O presidente Luiz Inácio Lula da Silva (PT) sancionou, com vetos, o Orçamento de 2026. A medida foi publicada em edição extra do Diário Oficial da União na noite desta quarta-feira (31). O ato do presidente confirma a alta do salário mínimo para R$ 1.621 em 2026. Com isso, o valor será R$ 103 acima dos atuais R$ 1.518.
Em dezembro, o Congresso Nacional aprovou a proposta orçamentária. O texto prevê reserva de R$ 61 bilhões para emendas parlamentares e previsão de superávit de R$ 34,5 bilhões nas contas do governo em 2026. Em paralelo, o texto incluiu cortes em despesas previdenciárias e programas como o Pé de Meia e Auxílio Gás.
A proposta prevê uma reserva de cerca de R$ 61 bilhões em emendas. Desse valor, R$ 49,9 bilhões são emendas que ficam sob controle dos parlamentares, incluindo emendas individuais, de bancada e de comissão. A maior parte é destinada às emendas com execução obrigatória pelo governo (individuais e estaduais). Neste ano, cerca de R$ 37,8 bilhões serão destinados a emendas impositivas (de pagamento obrigatório).
Há ainda reserva para o pagamento das emendas de comissão, que não têm execução obrigatória e dependem de liberação do Planalto. O montante destinado a essa categoria ficará em R$ 12,1 bilhões. Além disso, o texto prevê R$ 11,1 bilhões como parcelas adicionais, para despesas discricionárias e para projetos selecionados no Projeto de Aceleração do Crescimento (PAC).
As emendas parlamentares representam uma parte cada vez mais significativa do Orçamento da União. São recursos que deputados e senadores destinam a seus redutos eleitorais para a realização de obras e projetos. As emendas individuais de cada parlamentar e as emendas de bancada (definidas em conjunto pelos parlamentares de cada estado e do DF) são impositivas. Já as emendas de comissão não são impositivas. O texto foi aprovado após o Congresso negociar com o governo e chancelar um calendário de pagamento de emendas com os parlamentares no projeto da Lei de Diretrizes Orçamentárias (LDO) de 2026.
O Orçamento aprovado prevê cortes em gastos obrigatórios como despesas previdenciárias e programas, como o Pé de Meia, uma espécie de bolsa para estudantes do Ensino Médio. O relator da proposta no Congresso, deputado Isnaldo Bulhões (MDB-AL), também previu um corte de R$6,2 bilhões em despesas com o Regime Geral da Previdência Social. As previsões de despesas saíram de R$1,134 trilhão para R$1,128 trilhão. Já os investimentos no Pé de Meia caíram R$ 436 milhões em relação à peça Orçamentária de 2025, saindo de R$ 12 bilhões para R$ 11,46 bilhões.

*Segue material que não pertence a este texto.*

(* ===== verification/PrivateValueSample.v ===== *)
(** * A private transfer over the checked-in artifacts

    A ledger holds the notes of 5 and 7 and spends them for the notes of 4 and 8: the
    transfer satisfies the statement, the ledger admits it, and the value is
    conserved. *)

From Stdlib Require Import Strings.Byte.
From stdpp Require Import gmap.
From S2P Require Import Prelude Arrays Sha256 Types BabyBear Privacy Poseidon2 Poseidon2Facts Fips180.
From S2P Require Import TreeManifest TreeManifestFacts FullTree NoteTreeFacts.
From S2P Require Import NullifierTree NullifierTreeFacts ChildManifests ChildManifestFacts NoteHashes NoteHashesFacts.
From S2P Require Import PrivateState PrivateLedger PrivateStateFacts PrivateTransitionFacts PrivateLedgerFacts.
From S2P Require Import NoteOpening NoteOpeningFacts PrivateValue PrivateSpend SampleNotes.

#[local] Existing Instance fips_sha2.
#[local] Opaque P24_TREE_DEPTH NULLIFIER_SPARSE_TREE_DEPTH_V1.

(** ** A ledger with notes *)

Lemma ledger_with_notes `{Sha2} (tree : P24Manifest) `{!P24ManifestLaws tree} {E} (sparse : SparseManifest E)
    `{!SparseManifestLaws sparse} reference r candidate (genesis : GenesisId) (context : ValidationContextId)
    (parameters : TreeParametersV2) assets (notes : list Vector) :
  load_reference tree = Ok reference -> load_sparse_reference tree sparse = Ok r ->
  sparse_candidate_id sparse = Ok candidate ->
  Forall vector_wf notes -> NoDup notes -> len notes <= CANDIDATE_PRIVATE_STATE_MAX_NOTES ->
  exists l, ledger_wf tree sparse reference r l /\ ledger_spent l = ∅ /\ ledger_notes l = notes /\ pl_assets l = assets /\
    a2_note_tree_parameters (pl_anchor l) = parameters.
Proof.
  intros Hload Hsparse Hcandidate Hw Hdup Hbound. destruct (new_candidate_Ok tree sparse r Hsparse) as (nt & _ & Hnt).
  destruct (from_elements_total _ (commitments_root_wf tree reference Hload notes Hw)) as (root & _ & Hroot).
  set (sn := mk_CandidatePrivateStateSnapshotV1 notes [] root).
  assert (Hsn : snapshot_wf tree reference sn) by (split; done).
  destruct (anchor2_new_exact tree sparse r Hsparse candidate Hcandidate genesis context
    parameters sn nt eq_refl Hnt) as (nroot & _ & Hanchor).
  exists (mk_CandidatePrivateLedgerStateV1 assets sn nt (anchor_of candidate genesis context parameters sn nroot)).
  split; [|done]. split; [exact Hsn|exact Hnt|exact Hanchor].
Qed.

A proposta determina ainda um piso mínimo de R$ 83 bilhões para investimentos públicos, correspondente a 0,6% do Produto Interno Bruto (PIB) estimado para 2026. Os investimentos são uma parcela das despesas discricionárias, que o governo não é obrigado a gastar. Portanto, precisam estar previstos no Orçamento e podem ser contingenciados em caso de aperto financeiro. O governo deve priorizar as obras públicas do Novo Programa de Aceleração do Crescimento (Novo PAC), que sofrem com restrições de recursos e paralisações.
O Orçamento da União para este ano é de R$ 6,5 trilhões, com destinação de R$ 1,8 trilhão para o refinanciamento da dívida pública. O limite de despesas para 2026 será de R$ 2,3 trilhões, distribuídos entre os poderes Executivo, Legislativo e Judiciário. A sanção do Orçamento de 2026 pelo presidente Lula representa um marco importante para as finanças públicas do país, estabelecendo diretrizes claras para os investimentos e gastos governamentais.